And so, Grover Norquist has officially surrendered. But even with
Grover Norquist supporting him, John Boehner is sounding like a man who has
not yet sold his tax increase to his Republican members.


BOEHNER: Good afternoon, everyone. Republicans continue to work
toward avoiding the fiscal cliff. The president`s offer of $1.3 trillion
in revenues and $850 billion in spending reductions fails to meet the test
that the president promised the American people, a balanced approach. And
I hope that the president will get serious soon about providing and working
with us on a balanced approach.

Tomorrow, the House will pass legislation to make permanent tax relief
for nearly every American, 99.81 percent of the American people. Then the
president will have a decision to make. He can call on Senate Democrats to
pass that bill, or he can be responsible for the largest tax increase in
American history.


O`DONNELL: Nancy Pelosi rushed to the cameras immediately after John
Boehner to offer this review.


REP. NANCY PELOSI (D-CA), MINORITY LEADER: I think what we saw here
earlier was really an act of desperation. It didn`t look like to me a
person who has the votes. Any questions?

REPORTER: Do you have any anticipate losing any Democrats? Do you
anticipate having Democrats vote for the Plan B?

PELOSI: Plan B will not pass as a result of Democratic votes.


O`DONNELL: Joining me now, Robert Reich, former labor secretary and a
professor at the University of California-Berkeley. He`s also the author
of "Beyond Outrage."

And Howard Dean, former Vermont governor and DNC chairman.
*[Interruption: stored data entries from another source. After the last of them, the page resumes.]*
(* ===== verification/Service.v ===== *)
(** * Service: src/internal/http/service.go and admin.go

    The server-to-server endpoints: introspection and forced logout behind
    the service token, user administration behind the admin key. *)

From S2P Require Import Prelude GoLib GoHash GoNet GoUrl Schema World Logic Crypto Users Session RateLimit AuditLog Config Http.

Definition bearerToken (r : request) : string :=
  let h := HeaderGet r "Authorization" in
  let p : string := "Bearer " in
  if (String.length p <? String.length h)%nat && EqualFold (str_take (String.length p) h) p
  then TrimSpace (str_drop (String.length p) h) else "".

Section service.
Context `{Postgres} (cfg : Config).

(** The shared shape of [requireServiceToken] and [requireAdminKey]. *)
Definition requireBearer (secret unset wrong : string) (next : request → M unit)
    (r : request) : M unit :=
  if str_eqb secret "" then writeError 503 codeForbidden unset
  else
    let got := bearerToken r in
    if str_eqb got "" || negb (SafeEqual got secret)
    then writeError 401 codeUnauthorized wrong
    else next r.
Definition requireServiceToken (next : request → M unit) : request → M unit :=
  requireBearer (ServiceToken cfg) "Introspección no configurada." "Token de servicio inválido." next.
Definition requireAdminKey (next : request → M unit) : request → M unit :=
  requireBearer (AdminAPIKey cfg) "Admin API no configurada." "Clave de admin inválida." next.

(** ** service.go *)
Definition introspectToken (r : request) : string :=
  let t := TrimSpace (FormValue r "token") in
  if str_eqb t "" then cookieValue r (CookieName cfg) else t.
Now, gentlemen, I think we all agree that Barack Obama is a pretty
smart guy. But I want you to listen to him today trying to figure out the
logic of the John Boehner Plan B. Let`s listen to that.


OBAMA: Let`s just think about the logic for a second. They`re
thinking about voting for raising taxes, at least on folks over a million,
which they say they don`t want to do. But they`re going to reject spending
cuts that they say they do want to do. That defies logic. There is no
explanation for that.


O`DONNELL: Professor Reich, you`re very good with logic. Can you
please help the president and me figure out the logic of this?



REICH: There is a tactical approach that, unfortunately, is going to
fail, because Boehner is not going to get Republicans for this. He`s not
going to get Democrats for this. And we`re going to get closer and closer
to the fiscal cliff.

The only alternative out there is proposed by the president. And
actually, I think going over the cliff is probably better.

O`DONNELL: Governor Dean, the White House has done what it needs to
do on this, issued a veto threat. They said, "If the president were
presented with the House amendment, to the Senate amendment, to H.J. Res.
66, he would veto this legislation."

So now, Governor Dean, John Boehner is asking his members to vote on
something that a president has said he would veto if it ever by some
miracle made it through the Senate, which it wouldn`t. It`s a purely
academic vote that John Boehner is asking for, and it happens to be a tax

How do you ask Republicans to cast that vote?

HOWARD DEAN, FORMER DNC CHAIRMAN: Yes, this is silly. It is a waste
of everybody`s time. He is hoping I think, to get credit somehow for the
notion that the Republicans are not the party of millionaires. And this is
not going to work.

This is the kind of stuff that annoys American voters. These guys are
getting paid a fairly decent standard by most voters, and they`re not doing
any work. It just really makes people mad. This is posturing, this is
silly, it doesn`t prove anything.

I actually agree with Bob Reich, I think the most sensible thing is to
go right over the fiscal curve, as you say, you`ll get more deficit
reduction, you`ll get a fair tax system out of it, you`ll finally get some
defense cuts which we haven`t seen. You know, just on the defense cuts for
one second, you know, a couple of weeks ago, they ordered new uniforms for
all the chauffeurs and the military. I think we can probably cut defense.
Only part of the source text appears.